The Rise and Fall of Star-Forming Clumps: Formation and Evolution of the Building Blocks of Galaxies Across Cosmic Time
Date
Authors
Journal Title
Journal ISSN
Volume Title
Publisher
Abstract
It is well established that many high-redshift star-forming galaxies host massive, clumpy regions of intense star formation. However, the physical mechanisms responsible for clump formation remain uncertain, largely due to the lack of observations directly linking clump properties to their formation processes.
In this dissertation, we investigate clump formation and evolution through three complementary studies. First, we test whether clump formation is associated with the accretion of metal-poor gas, which is expected to dilute a galaxy’s gas-phase metallicity. Using GNIRS spectroscopy from the Gemini-North telescope, we measure gas-phase metallicities for a small sample (<30) of clumpy and nonclumpy galaxies. We find that clumpy galaxies exhibit systematically lower metallicities relative to the mass–metallicity relation, consistent with clump formation driven by gas inflow.

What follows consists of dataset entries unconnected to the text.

(** ** Image intake *)

(** C10: a change event whose file list is empty makes [handleFileChange]
    do nothing: it performs no effect, so the selected file, the preview and
    every other piece of page state stay as they were. *)
Theorem handleFileChange_empty_list (w : World) (s : PageState) :
  handleFileChange w (Some []) = []
  /\ run (handleFileChange w (Some [])) s = s.
Proof. split; reflexivity. Qed.

Lemma handleFileChange_null (w : World) (s : PageState) :
  run (handleFileChange w None) s = s.
Proof. reflexivity. Qed.

Lemma handleFileChange_selected (w : World) (s : PageState) f rest url :
  readAsDataURL w f = Returns url ->
  file (run (handleFileChange w (Some (f :: rest))) s) = Some f
  /\ preview (run (handleFileChange w (Some (f :: rest))) s) = Some url.
Proof. intros H. unfold handleFileChange. rewrite H. split; reflexivity. Qed.

(** ** Submission *)

(** C1: [handleSubmit] calls [createReport] exactly when the verification
    status is [success] and a user is resolved; when the status is [idle],
    [verifying] or [failure], or no user is resolved, all it does is show the
    notice: no call leaves the page and the page state is unchanged. *)
Theorem handleSubmit_gate (w : World) (s : PageState) :
  (existsb is_createReport (handleSubmit w s) = true <->
   verificationStatus s = success /\ user s <> None)
  /\ (verificationStatus s = idle \/ verificationStatus s = verifying
      \/ verificationStatus s = failure \/ user s = None ->
      handleSubmit w s
      = [PreventDefault;
         ToastError "Please verify the waste before submitting or log in."]
      /\ existsb is_io (handleSubmit w s) = false
      /\ run (handleSubmit w s) s = s).
Proof.
  unfold handleSubmit.
  destruct (verificationStatus s) eqn:St, (user s) as [u|] eqn:U; simpl;
    (split;
     [ split; [ try discriminate; auto using eq_refl
              | intros [? ?]; try discriminate; try congruence ]
     | intros [H|[H|[H|H]]]; try discriminate; auto ]).
  split; [reflexivity|discriminate].
Qed.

The second study uses resolved imaging from the James Webb Space Telescope CANUCS extragalactic fields to characterize clump populations and their mass distributions. We show that the slope of the aggregated clump mass function is consistent with clumps forming in-situ, but varies with host galaxy mass, becoming flatter in more massive systems and steeper in lower-mass galaxies. We also find that the clump mass function flattens with clump age, likely suggesting mechanisms effecting clump evolution.
Finally, we combine spectroscopic and photometric data to extend our analysis to a larger sample of 300 star-forming galaxies. We find that clumpy galaxies with lower gas-phase metallicities tend to host younger, more actively star-forming clumps. Together, the results of this dissertation provide the first cohesive observational evidence linking gas accretion, clump formation, and clump evolution in high-redshift galaxies.